Federalism and India’s human capital
NEWS A decentralised approach and strong local governments can enhance developmental outcomes.
- India’s human capital indicators remain low.
- In the World Bank’s Human Capital Index, India is ranked 116th.
- The National Family Health Survey-5 for 2019-20 shows that malnutrition indicators stagnated or declined in most States.
- The National Achievement Survey 2017 and the Annual Status of Education Report 2018 show poor learning outcomes.
- Further, these statistics could worsen due to the COVID19 pandemic.
- Several government initiatives have been launched to address these issues.
- The National Health Policy of 2017 highlighted the need for interventions to address malnutrition.
- On the basis of NITI Aayog’s National Nutrition Strategy, the Poshan Abhiyaan was launched, as part of the Umbrella Integrated Child Development Scheme. The scheme aims at improving nutritional outcomes for children, pregnant women and lactating mothers.The latest Union Budget has announced a ‘Mission Poshan 2.0’.
- The Samagra Shiksha Abhiyan has been the Centre’s flagship education scheme since 2018. It is an overarching programme for the school education sector extending from pre-school to class 12, with the broader goal of improving school effectiveness
WHY THESE INTERVENTIONS ARE NOT LEADING TO BETTER OUTCOMES?
- Lack of funding: India spends just 4% of its GDP as public expenditure on human capital (around 1% and 3% on health and education respectively) — one of the lowest among its peers.
- Poor Decentralization: studies demonstrate a positive correlation between decentralisation and human capital.
- In recent years, India has taken some steps towards decentralisation. The Fourteenth Finance Commission increased the States’ share in tax devolution from 32% to 42%, which was effectively retained by the Fifteenth Finance Commission.
- But, while the Constitution assigns the bulk of expenditure responsibilities to States, major revenue sources have been assigned to the centre. This creates vertical imbalance which hinders effective decentralisation.
- The 73rd and 74th Amendments bolstered decentralisation by constitutionally recognising panchayats and municipalities as the third tier and listing their functions in the Eleventh and Twelfth schedules, respectively.
- These include education, health and sanitation, and social welfare for panchayats, and public health and socio-economic development planning for municipalities.
- But, the Constitution lets States determine how they are empowered, resulting in vast disparities in the roles played by third-tier governments.
- Hence, despite some shifts towards greater State autonomy in many spheres, the centralised nature of India’s fiscal architecture has persisted.
- Centrally Sponsored Schemes have formed a sizable chunk of intergovernmental fiscal transfers over the years, comprising almost 23% of transfers to States in 2021-22.
- Constitutional provisions: Article 282 of the Constitution is listed as a ‘Miscellaneous Financial Provision’, unlike Articles 270 and 275, which fall under ‘Distribution of Revenues between the Union and the States’.
- Further, third-tier governments are not fiscally empowered either. The collection of property tax, a major source of revenue for third-tier governments, is very low in India (under 0.2% of GDP, compared to 3% of GDP in some other nations).
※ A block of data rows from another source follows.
(** ** Collaborators

    Everything the header calls but does not define.  Queries read the
    store; services return a result and the store they leave behind. *)
Record Services := {
  (* build configuration: DCHECK is compiled in only in debug builds *)
  kIsDebugBuild : bool;
  (* mirror::Class, mirror::AbstractMethod *)
  CanAccess : Runtime -> ClassPtr -> ClassPtr -> bool;
  CanAccessMember : Runtime -> ClassPtr -> ClassPtr -> AccessFlags -> bool;
  CheckIncompatibleClassChange : Runtime -> MethodPtr -> InvokeType -> bool;
  FindVirtualMethodForInterface : Runtime -> ClassPtr -> MethodPtr -> option MethodPtr;
  (* ClassLinker *)
  ResolveType : N -> MethodPtr -> Runtime -> option ClassPtr * Runtime;
  EnsureInitialized : ClassPtr -> bool -> bool -> Runtime -> bool * Runtime;
  (* object layout / GC *)
  AllocObject : ClassPtr -> Runtime -> option ObjectPtr * Runtime;
  Array_Alloc : ClassPtr -> Z -> Runtime -> option ObjectPtr * Runtime;
  (* JNI and monitors *)
  DecodeJObject : Runtime -> jobject -> option ObjectPtr;
  MonitorExit : ObjectPtr -> Runtime -> unit * Runtime;
  (* thread suspension *)
  RunCheckpointFunction : Runtime -> unit * Runtime;
  FullSuspendCheck : Runtime -> unit * Runtime;
  (* diagnostics *)
  PrettyDescriptor : Runtime -> ClassPtr -> string;
  PrettyClass : Runtime -> ClassPtr -> string;
  IllegalAccessErrorClass_msg : Runtime -> ClassPtr -> ClassPtr -> string;
  Dump : Throwable -> string
}.

Definition newline : string := String (Ascii.ascii_of_nat 10) EmptyString.

Section RuntimeSupport.
Context (sv : Services).

(** DCHECK(cond): aborts in a debug build when [cond] is false, compiled out
    otherwise. *)
Definition DCHECK (cond : bool) : M unit :=
  if kIsDebugBuild sv && negb cond then fatal "Check failed" else mret tt.

(** CHECK(cond) << msg: aborts with [msg] when [cond] is false. *)
Definition CHECK (cond : bool) (msg : string) : M unit :=
  if negb cond then fatal msg else mret tt.

(** Modelled from the spec: [ThrowIllegalAccessErrorClass] is declared in
    common_throws.h, which is not part of this slice; the spec says the call
    fails with IllegalAccessError.  The text of the message is left to the
    collaborators. *)
Definition ThrowIllegalAccessErrorClass (referrer klass : ClassPtr) : M unit :=
  msg ← gets (fun r => IllegalAccessErrorClass_msg sv r referrer klass);
  ThrowNewException "Ljava/lang/IllegalAccessError;" msg.

(** Getters of the mirror classes. *)
Definition GetDexCacheResolvedTypes_Get (method : MethodPtr) (type_idx : N) : M (option ClassPtr) :=
  gets (fun r => dex_cache_resolved_types_ (methods r method) !! type_idx).

Definition Method_GetDeclaringClass (method : MethodPtr) : M ClassPtr :=
  gets (fun r => method_declaring_class_ (methods r method)).

Definition GetResolvedField (klass : ClassPtr) (field_idx : N) : M (option FieldPtr) :=
  gets (fun r => resolved_fields_ (dex_cache_ (classes r klass)) !! field_idx).

Definition GetResolvedMethod (klass : ClassPtr) (method_idx : N) : M (option MethodPtr) :=
  gets (fun r => resolved_methods_ (dex_cache_ (classes r klass)) !! method_idx).
(** X10. Syncing the same answer twice writes nothing the second time: after
    a sync, a second sync of the same timeframe that gets the same bars leaves
    every cursor and every bar log exactly as the first left them. *)
Theorem resync_writes_nothing
    (tf : timeframe) (answer : rates_outcome) (s : bar_store) (k : timeframe) :
  ohlcv_last_bar (sync_ohlcv tf answer (sync_ohlcv tf answer s)) k
  = ohlcv_last_bar (sync_ohlcv tf answer s) k
  /\ ohlcv_csv (sync_ohlcv tf answer (sync_ohlcv tf answer s)) k
     = ohlcv_csv (sync_ohlcv tf answer s) k.
Proof.
  destruct (timeframe_eqb k tf) eqn:E.
  - apply timeframe_eqb_eq in E. subst k.
    destruct (sync_ohlcv_here tf answer s) as (_ & _ & _ & _ & _ & _ & Hcover).
    destruct (sync_ohlcv_here tf answer (sync_ohlcv tf answer s))
      as (a2 & _ & Ha2 & _ & _ & Hnil & _).
    apply Hnil. rewrite Ha2. destruct answer as [| | rates]; try reflexivity.
    apply filter_none. intros r Hr.
    apply in_map_iff in Hr. destruct Hr as (b & <- & Hb).
    apply Z.ltb_ge. simpl. now apply Hcover.
  - apply sync_ohlcv_elsewhere. intros Heq.
    apply timeframe_eqb_eq in Heq. congruence.
Qed.

(** X11. The cursors live in memory only.  A process that starts again
    begins with every cursor at 0, so its first sync of a timeframe writes
    every bar of the answer (their times are positive) behind whatever the
    log already holds: bars logged by the previous run are logged a second
    time. *)
Theorem bars_rewritten_after_restart
    (tf : timeframe) (rates : list raw_bar) (files : timeframe -> csv bar_row) :
  (forall b, In b rates -> 0 < time b) ->
  let first_run := sync_ohlcv tf (Rates rates) (ohlcv_start files) in
  let second_run :=
    sync_ohlcv tf (Rates rates) (ohlcv_start (ohlcv_csv first_run)) in
  bar_rows first_run tf = (csv_rows (files tf) ++ map bar_to_row rates)%list
  /\ bar_rows second_run tf
     = (csv_rows (files tf) ++ map bar_to_row rates ++ map bar_to_row rates)%list.
Proof.
  intros Hpos first_run second_run.
  assert (Hall : forall fs,
             bar_rows (sync_ohlcv tf (Rates rates) (ohlcv_start fs)) tf
             = (csv_rows (fs tf) ++ map bar_to_row rates)%list).
  { intros fs.
    destruct (sync_ohlcv_here tf (Rates rates) (ohlcv_start fs))
      as (a & Hr & Ha & _).
    rewrite Hr, Ha. unfold bar_rows. cbn [ohlcv_start ohlcv_csv ohlcv_last_bar].
    f_equal. apply filter_all. intros r Hin.
    apply in_map_iff in Hin. destruct Hin as (b & <- & Hb).
    apply Z.ltb_lt. simpl. now apply Hpos. }
  split; [apply Hall |].
  unfold second_run. rewrite Hall.
  change (csv_rows (ohlcv_csv first_run tf)) with (bar_rows first_run tf).
  unfold first_run. rewrite Hall. now rewrite app_assoc.
Qed.

Lemma bars_rewritten_after_restart_witness :
  let b := {| time := 1700053200; open := 1900.00; high := 1900.35;
              low := 1899.90; close := 1900.10; tick_volume := 42;
              spread := 30; real_volume := Some 0 |} in
  let first_run := sync_ohlcv M1 (Rates [b]) (ohlcv_start (fun _ => None)) in
  let second_run :=
    sync_ohlcv M1 (Rates [b]) (ohlcv_start (ohlcv_csv first_run)) in
  map bar_time_dt (bar_rows second_run M1)
  = ["2023-11-15T13:00:00Z"; "2023-11-15T13:00:00Z"].
Proof.
  pose proof (bars_rewritten_after_restart M1
                [{| time := 1700053200; open := 1900.00; high := 1900.35;
                    low := 1899.90; close := 1900.10; tick_volume := 42;
                    spread := 30; real_volume := Some 0 |}]
                (fun _ => None)) as H.
  cbv zeta in H. destruct H as [_ H2].
  - intros b [<- | []]. simpl. lia.
  - cbv zeta. rewrite H2. reflexivity.
Defined.

Lemma sync_fold_at (answers : timeframe -> rates_outcome) (tf : timeframe)
    (order : list timeframe) :
  NoDup order ->
  forall s,
    let final := fold_left (fun acc k => sync_ohlcv k (answers k) acc) order s in
    (In tf order ->
     ohlcv_last_bar final tf = ohlcv_last_bar (sync_ohlcv tf (answers tf) s) tf
     /\ ohlcv_csv final tf = ohlcv_csv (sync_ohlcv tf (answers tf) s) tf)
    /\ (~ In tf order ->
        ohlcv_last_bar final tf = ohlcv_last_bar s tf
        /\ ohlcv_csv final tf = ohlcv_csv s tf).
Proof.
  intros Hnd. induction Hnd as [|k rest Hk Hnd IH]; intros s final.
  - split; [intros [] | intros _; split; reflexivity].
  - unfold final. cbn [fold_left].
    destruct (IH (sync_ohlcv k (answers k) s)) as [Hin Hout].
    split.
    + intros [-> | Hrest].
      * now apply Hout.
      * assert (Hne : tf <> k) by (intros ->; contradiction).
        destruct (Hin Hrest) as [Hc Hf]. rewrite Hc, Hf.
        destruct (sync_ohlcv_elsewhere k tf (answers k) s Hne) as [Hc1 Hf1].
        now apply sync_ohlcv_local.
    + intros Hnot.
      assert (Hne : tf <> k) by (intros ->; apply Hnot; now left).
      destruct (Hout (fun H => Hnot (or_intror H))) as [Hc Hf].
      rewrite Hc, Hf. now apply sync_ohlcv_elsewhere.
Qed.

Lemma requests_app (xs ys : list ohlcv_event) :
  requests (xs ++ ys) = (requests xs ++ requests ys)%list.
Proof.
  induction xs as [|e rest IH]; [reflexivity |].
  destruct e; simpl; now rewrite IH.
Qed.

Lemma sync_ohlcv_requests (tf : timeframe) (answer : rates_outcome) (s : bar_store) :
  requests (ohlcv_trace (sync_ohlcv tf answer s))
  = (requests (ohlcv_trace s) ++ [(tf, OHLCV_LOOKBACK tf)])%list.
Proof.
  unfold sync_ohlcv.
  destruct answer as [| | rates]; cbn [ohlcv_trace];
    [now rewrite !requests_app, app_nil_r | now rewrite requests_app |].
  destruct (Nat.eqb (List.length rates) 0); cbn [ohlcv_trace];
    [now rewrite requests_app |].
  match goal with
  | |- context [Nat.eqb (List.length ?l) 0] =>
      destruct (Nat.eqb (List.length l) 0)
  end; cbn [ohlcv_trace]; now rewrite requests_app.
Qed.
Lemma knowledge_for_long t :
  exists k0 k1 k2 k3 rest, knowledge_for t = k0 :: k1 :: k2 :: k3 :: rest.
Proof.
  rewrite knowledge_for_cases. repeat case_decide; repeat eexists.
Qed.

Lemma generate_answer_run q c t k0 k1 k2 rest st :
  _generate_answer q c t (k0 :: k1 :: k2 :: rest) st
  = (st, inr (answer_text q c t (k0 :: k1 :: k2 :: rest))).
Proof.
  unfold _generate_answer, answer_text.
  repeat (match goal with |- context [if ?b then _ else _] => destruct b end);
    reflexivity.
Qed.

(** ** Facts about the two loops *)

Lemma add_loop_run docs st :
  for_loop docs (fun _ doc => documents_append (stored_doc doc)) tt st
  = ({| documents := documents st ++ (stored_doc <$> docs);
        knowledge_base := knowledge_base st |}, inr tt).
Proof.
  revert st. induction docs as [|d docs IH]; intros st; cbn.
  - rewrite app_nil_r. destruct st; reflexivity.
  - rewrite run_bind. unfold documents_append at 1. rewrite IH. cbn.
    rewrite <- app_assoc. reflexivity.
Qed.

Lemma find_loop_text q tds acc st :
  for_loop (text_doc <$> tds)
           (find_relevant_step (PyStr.split (PyStr.lower q))) acc st
  = (st, inr (acc ++ (rank q <$> filter (fun d => 0 < doc_score q d.1) tds))).
Proof.
  revert acc. induction tds as [|d tds IH]; intros acc.
  - cbn. rewrite app_nil_r. reflexivity.
  - rewrite fmap_cons, filter_cons. cbn [for_loop]. rewrite run_bind.
    unfold find_relevant_step at 1. cbn [text_doc content meta].
    fold (doc_score q d.1).
    destruct (Nat.ltb_spec 0 (doc_score q d.1)) as [Hpos|Hzero].
    + rewrite run_ret, IH, decide_True by exact Hpos.
      rewrite fmap_cons, <- app_assoc. reflexivity.
    + rewrite run_ret, IH, decide_False by lia. reflexivity.
Qed.

(** What [_find_relevant_documents] returns on a store of text documents. *)
Lemma find_relevant_text q c tds kb :
  _find_relevant_documents q c
    {| documents := text_doc <$> tds; knowledge_base := kb |}
  = ({| documents := text_doc <$> tds; knowledge_base := kb |},
     inr (sorted_reverse relevance_score
            (rank q <$> filter (fun d => 0 < doc_score q d.1) tds))).
Proof.
  unfold _find_relevant_documents. rewrite run_bind. cbn.
  rewrite run_bind, find_loop_text. reflexivity.
Qed.

Lemma knowledge_base_getitem_initial docs :
  knowledge_base_getitem "networking_strategies"
    {| documents := docs; knowledge_base := initial_knowledge_base |}
  = ({| documents := docs; knowledge_base := initial_knowledge_base |},
     inr networking_strategies).
Proof. reflexivity. Qed.

(** What the [try] block of [query] returns on a store of text documents. *)
Lemma query_body_text q c t tds :
  query_body q c t (rag_of tds)
  = (rag_of tds,
     inr {| success := true;
            answer := answer_text q c t (knowledge_for t);
            confidence := 0.85;
            sources := [ "Networking knowledge base - " +:+ t ];
            insights := _extract_insights q t (knowledge_for t);
            retrieved_documents :=
              Some (take 3 (sorted_reverse relevance_score
                      (rank q <$> filter (fun d => 0 < doc_score q d.1) tds)));
            error := None |}).
Proof.
  unfold query_body, rag_of.
  rewrite run_bind, knowledge_base_getitem_initial.
  rewrite run_bind. unfold get_self at 1.
  rewrite run_bind, find_relevant_text.
  cbn [knowledge_base]. fold (knowledge_for t).
  destruct (knowledge_for_long t) as (k0 & k1 & k2 & k3 & rest & Hk).
  rewrite run_bind, Hk, generate_answer_run. reflexivity.
Qed.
- The Constitution envisages State Finance Commissions (SFCs) to make recommendations for matters such as tax devolution and grants-in-aid to the third tier.
- However, many States have not constituted or completed these commissions on time, and hence, the Fifteenth Finance Commission has recommended no grants after March 2024 to any State that does not comply with the constitutional provisions pertaining to SFCs.
- To begin with, the Centre needs to rethink the nature of its actions.
- It should play an enabling role, for instance, encouraging knowledge-sharing between States.
- For States to play a bigger role in human capital interventions, they need adequate fiscal resources. To this end, States should rationalize their priorities to focus on human capital development.
- The Centre should refrain from offsetting tax devolution by altering cost-sharing ratios of CSSs and increasing cesses. The unconditional nature of vertical transfers should be effectuated in spirit.
- Following the Supreme Court direction from Bhim Singh vs. Union of India, where it had observed that Article 282 is normally meant for special, temporary or ad hoc schemes.
- Leveraging the true potential of our multi-level federal system represents the best way forward towards developing human capital.
Investing in human capital through interventions in nutrition, health, and education is critical for sustainable growth of the country. A decentralised approach and strong local governments can enhance developmental outcomes is prerequisite for such investments.